[Saved entries]
*** Begin section ***
Lemma static_extend : static w' (bs ++ [p]).
Proof.
  pose proof old_static as Hst. split.
  - apply (bd_shape _ _ _ _ Hbd).
  - apply (bd_flags _ _ _ _ Hbd).
  - exact Hcomplete.
  - intros t i Hi. destruct (decide (t < length (w_txs w))) as [Hlt|Hge].
    + assert (tinfos w !! t = Some i) as Hi0. { rewrite tinfos_app, lookup_app_l in Hi; [done|]. unfold tinfos. by rewrite length_fmap. }
      destruct infos_app as [l El]. eapply (tx_linked_grow w); [apply Hst|exact El|apply dinfos_app|]. by apply (st_linked _ _ _ Hst).
    + apply (ap_linked _ _ _ _ _ _ _ Hap); [lia|done].
  - rewrite tinfos_app, fmap_app, (st_jobs _ _ _ Hst), jobs_of_app. f_equal. rewrite <- list_fmap_compose, (ap_jobs _ _ _ _ _ _ _ Hap). unfold jobs_of. cbn. by rewrite app_nil_r.
  - rewrite binfos_app, !fmap_app, (st_checkpoints _ _ _ Hst). done.
  - intros t i [Hi|[Ht Eb]]%new_tx; rewrite length_app; cbn [length].
    + destruct (st_tx_batch _ _ _ Hst t i Hi) as [Hlt Hr]. rewrite !start_app by lia. split; [lia|done].
    + rewrite Eb. unfold b. rewrite start_app, start_all, start_last, length_old by done. cbn. lia.
  - intros b' x. rewrite binfos_app. intros [Hx|[Hle Hx]]%lookup_app_Some.
    + pose proof (lookup_lt_Some _ _ _ Hx) as Hlt. rewrite (length_binfos n0 w bs Hst) in Hlt. rewrite !start_app by lia. by apply (st_txs _ _ _ Hst).
    + rewrite (length_binfos n0 w bs Hst) in Hle, Hx. apply list_lookup_singleton_Some in Hx as [E <-]. replace b' with (length bs) by lia. rewrite start_app, start_all, start_last, length_old by done. cbn.
      unfold ids. f_equal. lia.
  - intros b' x. rewrite binfos_app. intros [Hx|[Hle Hx]]%lookup_app_Some.
    + pose proof (lookup_lt_Some _ _ _ Hx) as Hlt. rewrite (length_binfos n0 w bs Hst) in Hlt. destruct (st_diffs _ _ _ Hst b' x Hx) as [H1 H2]. split; [done|]. intros d. rewrite H2. split.
      * intros (i & Hi & Eb). exists i. split; [|done]. rewrite dinfos_app. by apply lookup_app_l_Some.
      * intros (i & Hi & Eb). assert (~ d ∈ bi_diffs (sb_info batch)) as Hnin. { intros (i' & Hi' & Eb')%batch_diffs. rewrite Hi in Hi'. injection Hi' as <-. unfold b in Eb'. lia. }
        exists i. split; [|done]. rewrite dinfos_app in Hi. apply lookup_app_Some in Hi as [?|[Hle Hi]]; [done|]. destruct Hnin. cbn. unfold sort_diffs. rewrite merge_sort_Permutation, elem_of_seq.
        rewrite length_dinfos in Hle, Hi. apply lookup_lt_Some in Hi. rewrite length_fmap in Hi. lia.
    + rewrite (length_binfos n0 w bs Hst) in Hle, Hx. apply list_lookup_singleton_Some in Hx as [E <-]. replace b' with b by (unfold b; lia). apply batch_diffs.
  - intros d i. rewrite length_app. cbn [length]. rewrite dinfos_app. intros [Hi|[Hle Hi]]%lookup_app_Some; [pose proof (st_batches _ _ _ Hst d i Hi); lia|].
    assert (di_batch i = b) as ->; [|unfold b; lia]. destruct (bd_diffs _ _ _ _ Hbd) as (newd & Ed & Hu). rewrite Hdiffs in Ed. apply app_inv_head in Ed. subst newd. rewrite Forall_lookup in Hu.
    apply list_lookup_fmap_Some in Hi as (cl & -> & Hcl). by apply (Hu _ _ Hcl).
  - intros b1 b2. rewrite length_app. cbn [length]. intros Hb. destruct (decide (b2 = length bs)) as [->|].
    + rewrite index_last, index_app by lia. apply Hafter. unfold b. lia.
    + rewrite !index_app by lia. apply (st_order _ _ _ Hst). lia.
  - intros b'. rewrite length_app. cbn [length]. intros Hb. destruct (decide (b' = length bs)) as [->|]; [by rewrite index_last|]. rewrite index_app by lia. apply (st_first _ _ _ Hst). lia.
Qed.

Lemma old_access_of a x : infos w !! a = Some x -> abatch (dinfos w) x < b /\ S (ai_tx x) <= length (jobs_of bs).
Proof.
  intros Hx. pose proof old_static as Hst. split; [by apply (abatch_bound n0 w bs Hst a x)|]. destruct (access_tx n0 w bs Hst a x Hx) as (i & k & Hi & _). apply lookup_lt_Some in Hi.
  rewrite length_old. unfold tinfos in Hi. by rewrite length_fmap in Hi.
Qed.

Lemma read_extend a v : good_read process σ0 w bs a v -> good_read process σ0 w' (bs ++ [p]) a v.
Proof.
  intros (x & Hx & Er & Hc & Hn). destruct (old_access_of a x Hx) as [Hb Ht]. assert (exists_access w a) as Ha by (apply lookup_lt_Some in Hx; by rewrite length_infos in Hx).
  destruct (old_reads a Ha) as (_ & _ & _ & _ & Eh & _). exists x. rewrite (old_abatch a x Hx), Eh, (old_canceled _ Hb), index_app by done. rewrite after_app by lia.
  split; [by apply old_info|]. split; [done|]. split; [done|]. intros E. destruct (Hn E) as (u & Hu & Hv). exists u. split; [by apply old_drd|done].
Qed.
Lemma written_extend a v : good_written process σ0 w bs a v -> good_written process σ0 w' (bs ++ [p]) a v.
Proof.
  intros (x & Hx & Er & u & Hu & Hc). destruct (old_access_of a x Hx) as [Hb Ht]. exists x. rewrite (old_abatch a x Hx), (old_canceled _ Hb), index_app by done. rewrite after_app by lia.
  split; [by apply old_info|]. split; [done|]. exists u. split; [by apply old_drd|done].
Qed.

Lemma calls_elem o : o ∈ calls <-> exists t, t ∈ ids /\ o ∈ connect_tx w2 t.
Proof.
  unfold calls, connect. change (o ∈ concat (connect_tx w2 <$> ids) <-> exists t, t ∈ ids /\ o ∈ connect_tx w2 t). rewrite list_elem_of_In, in_concat. split.
  - intros (l & Hl & Ho). apply list_elem_of_In in Hl, Ho. apply list_elem_of_fmap in Hl as (t & -> & Ht). by exists t.
  - intros (t & Ht & Ho). exists (connect_tx w2 t). split; apply list_elem_of_In; [by apply list_elem_of_fmap_2|done].
Qed.

Lemma calls_kind o : o ∈ calls -> (exists t, o = PushAvailable t /\ length (w_txs w) <= t < length (w_txs w) + length txs) \/ exists a, o = Connect a /\ exists_access w' a.
Proof.
  intros (t & Ht & (x & Hx & [[_ ->]|(a & Ha & ->)])%connect_tx_elem)%calls_elem; [left; exists t; split; [done|]; by apply elem_of_seq|right]. exists a. split; [done|].
  assert (tinfos w' !! t = Some (st_info x)) as Hi by (unfold tinfos; change (w_txs w') with (w_txs w2); by rewrite list_lookup_fmap, Hx).
  destruct (st_linked _ _ _ static_extend t _ Hi) as [Hf _]. apply list_elem_of_lookup in Ha as [k Hk]. destruct (Forall2_lookup_l _ _ _ _ _ Hf Hk) as (m & _ & y & Hy & _). apply lookup_lt_Some in Hy. by rewrite length_infos in Hy.
Qed.

Lemma calls_push t x : w_txs w' !! t = Some x -> occurrences (PushAvailable t) calls = if decide (length (w_txs w) <= t /\ ti_resources (st_info x) = []) then 1 else 0.
Proof.
  change (w_txs w') with (w_txs w2). intros Hx. unfold calls, connect. change (occurrences (PushAvailable t) (concat (connect_tx w2 <$> ids)) = if decide (length (w_txs w) <= t /\ ti_resources (st_info x) = []) then 1 else 0).
  assert (forall l, NoDup l -> occurrences (PushAvailable t) (concat (connect_tx w2 <$> l)) = if decide (t ∈ l) then occurrences (PushAvailable t) (connect_tx w2 t) else 0) as Hl.
  { induction 1 as [|t' l Hn _ IH]; [done|]. rewrite fmap_cons. cbn [concat]. rewrite occurrences_app, IH. destruct (decide (t' = t)) as [->|Hne].
    - rewrite (decide_False (P := t ∈ l)), (decide_True (P := t ∈ t :: l)) by (done || by left). lia.
    - rewrite (occurrences_none _ (connect_tx w2 t')) by (intros (y & _ & [[_ ?]|(a & _ & ?)])%connect_tx_elem; congruence). rewrite Nat.add_0_l.
      destruct (decide (t ∈ l)) as [H|H], (decide (t ∈ t' :: l)) as [H'|H']; try done; rewrite elem_of_cons in H'; naive_solver. }
  rewrite Hl by apply NoDup_seq. pose proof (lookup_lt_Some _ _ _ Hx) as Hlt. rewrite (ap_txs _ _ _ _ _ _ _ Hap), length_app, length_new in Hlt.
  unfold ids. destruct (decide (t ∈ seq _ _)) as [Hin|Hnin]; rewrite elem_of_seq in *.
  - unfold connect_tx. rewrite Hx. cbn [fmap option_fmap option_map compose]. destruct (ti_resources (st_info x)) as [|a l] eqn:E.
    + rewrite occurrences_cons, (decide_True (P := PushAvailable t = _)), (decide_True (P := _ /\ _)) by (done || (split; [lia|done])). done.
    + rewrite (decide_False (P := _ /\ _)) by (by intros [_ ?]). apply occurrences_none. by intros (? & ? & _)%list_elem_of_fmap.
  - rewrite decide_False; [done|]. lia.
Qed.

Let ops := concat (w_threads w).

Lemma old_values : values w bs c ops.
Proof. apply Hg. Qed.

Lemma call_split o : o ∈ calls ++ ops -> o ∈ ops \/ (exists t, o = PushAvailable t) \/ exists a, o = Connect a /\ exists_access w' a.
Proof. intros [[(t & ? & _)|?]%calls_kind|?]%elem_of_app; [right; left; by exists t|by right; right|by left]. Qed.

Lemma exists_grow a : exists_access w a -> exists_access w' a.
Proof. unfold exists_access. change (w_accesses w') with (w_accesses w2). destruct (bd_accesses _ _ _ _ Hbd) as [newa ->]. rewrite length_app. lia. Qed.
Lemma adjacent_grow q a : adjacent (infos w) q a -> adjacent (infos w') q a.
Proof. destruct infos_app as [l ->]. apply adjacent_app. Qed.

Lemma some_old {A} (f : World (Tx := Tx) (M := M) -> nat -> option A) a v : (~ exists_access w a -> f w' a = None) -> f w' a = Some v -> exists_access w a.
Proof. intros Hn Hv. destruct (decide (a < length (w_accesses w))) as [|Hge]; [done|]. rewrite Hn in Hv by done. done. Qed.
*** End section ***
TRY IT
In the data above, which lines have "else"? Report each of them.

RESULT OF THE TASK
Lemma calls_push t x : w_txs w' !! t = Some x -> occurrences (PushAvailable t) calls = if decide (length (w_txs w) <= t /\ ti_resources (st_info x) = []) then 1 else 0.
  change (w_txs w') with (w_txs w2). intros Hx. unfold calls, connect. change (occurrences (PushAvailable t) (concat (connect_tx w2 <$> ids)) = if decide (length (w_txs w) <= t /\ ti_resources (st_info x) = []) then 1 else 0).
  assert (forall l, NoDup l -> occurrences (PushAvailable t) (concat (connect_tx w2 <$> l)) = if decide (t ∈ l) then occurrences (PushAvailable t) (connect_tx w2 t) else 0) as Hl.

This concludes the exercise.